A tolerant approach can work in certain situations. It didn't work for the Jets. Coupled with an alarming number of penalties -- second-most in the NFL from 2021 to 2024 -- it created the perception of a discipline problem.
4. Win the trust of the locker room. The players appear to be buying what Glenn is selling, but it always helps to have validation. Sure, they know what he accomplished as a player (15 years in the league) and as an assistant coach, most recently as the Detroit Lions' defensive coordinator, but they want to see it for themselves. It's only natural when a new coach takes over.
Parcells experienced the same thing in 1997, when he inherited the rag-tag outfit that went 1-15. He had won two Super Bowls with the New York Giants and an AFC Championship with the New England Patriots, but his culture-changing impact on the Jets wasn't cemented until a 41-3 road victory over the Seattle Seahawks in the first game of the season.
There it was -- proof that this irascible, hard-driving coach was going to make everybody better if you believed in his not-for-the-faint-of-heart ways.

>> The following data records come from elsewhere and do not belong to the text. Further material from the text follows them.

(** * Plagiarism detector: similarity and matching engine

    A shallow embedding of [PlagiarismDetector] (src/util/deepSeekApi.ts)
    and of the part of [handleFileUpload] (src/App.tsx) that attaches its
    results to a submission, with the properties of the specification
    stated and proved over them.

    Texts are sequences of code units.  The embedding covers the code units
    below 256 (ASCII and Latin-1), where [toLowerCase], the class [\s] and
    [trim] are written out exactly as ECMAScript defines them.  Numbers
    that hold a ratio are binary64 values, computed with the operations of
    [SpecFloat]; numbers that hold a count or a rounded percentage are
    integers.

    The second part embeds what brings a text to the detector and what
    keeps its results: [PDFExtractor] and the rest of [App] (both in
    src/App.tsx).  The texts of the extractor are sequences of UTF-16
    code units of any value; what pdf.js answers for a file is given with
    the file.  A cleaned text holds code units below 256 only, so it is
    handed to the detector as it stands. *)

From Stdlib Require Import ZArith List Ascii String Bool Lia Permutation Sorted SpecFloat.
From stdpp Require Import base list gmap strings.
Import ListNotations.


(** ** ECMAScript strings and arrays *)

Module JS.

(** A string is its sequence of code units. *)
Definition jsstring := list ascii.

Definition str (s : string) : jsstring := list_ascii_of_string s.

Definition code (c : ascii) : N := N_of_ascii c.

Definition inRange (lo hi : N) (c : ascii) : bool :=
  ((lo <=? code c) && (code c <=? hi))%N.

(** [\s]: TAB, LF, VT, FF, CR, SPACE and NO-BREAK SPACE are the white
    space and line terminator code units below 256. *)
Definition isWhiteSpace (c : ascii) : bool :=
  inRange 9 13 c || inRange 32 32 c || inRange 160 160 c.

(** [[a-zA-Z]] *)
Definition isAsciiLetter (c : ascii) : bool :=
  inRange 65 90 c || inRange 97 122 c.

Definition isLowerAsciiLetter (c : ascii) : bool := inRange 97 122 c.

(** [[0-9]] *)
Definition isDigit (c : ascii) : bool := inRange 48 57 c.

(** The ASCII punctuation marks: every graphic ASCII character that is
    neither a letter nor a digit. *)
Definition isPunctuation (c : ascii) : bool :=
  inRange 33 47 c || inRange 58 64 c || inRange 91 96 c || inRange 123 126 c.

(** Lower-case mapping of one code unit: A-Z, and the Latin-1 capitals
    U+00C0-U+00DE except the multiplication sign U+00D7, move up by 32. *)
Definition toLowerUnit (c : ascii) : ascii :=
  if inRange 65 90 c || (inRange 192 222 c && negb (inRange 215 215 c))
  then ascii_of_N (code c + 32)
  else c.

(** [String.prototype.toLowerCase] *)
Definition toLowerCase (s : jsstring) : jsstring := map toLowerUnit s.

Definition jsstring_eqb (a b : jsstring) : bool :=
  bool_decide (a = b).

Glenn hopes to have that kind of transformative moment.
In the meantime, he's trying to build trust by getting to know his players on a personal level. Soon after he was hired, he made it a point to reach out to veteran players, speaking to them individually. Williams said they spent 90 minutes on the phone, one of several players to acknowledge long chats with the new boss.
"We had some tough conversations, we had some funny conversations," Gardner said. "We have all types of conversations."
Glenn said he learned from Parcells that a coach needs to know what makes a player tick before he can push his buttons. Parcells was able to connect with players from different backgrounds, whether it was a brash, young receiver from South Central Los Angeles or an older quarterback from suburban Long Island.
What's interesting about Glenn is that, unlike his mentor, he hasn't populated the locker room with players he previously coached. Parcells did that at every coaching stop, bringing in his "guys" to help convey his message to the team. He felt it was important in culture building. A lot of coaches share the same philosophy.
Not Glenn. Wide receiver Josh Reynolds, formerly of the Lions, is the only player on the current roster who overlapped with Glenn on a previous team. "I care about good players," said Glenn, dismissing the theory. "So if he's a good player, I want him in the locker room."
He has dreamed about this moment for years, coaching his old team. Reality awaits.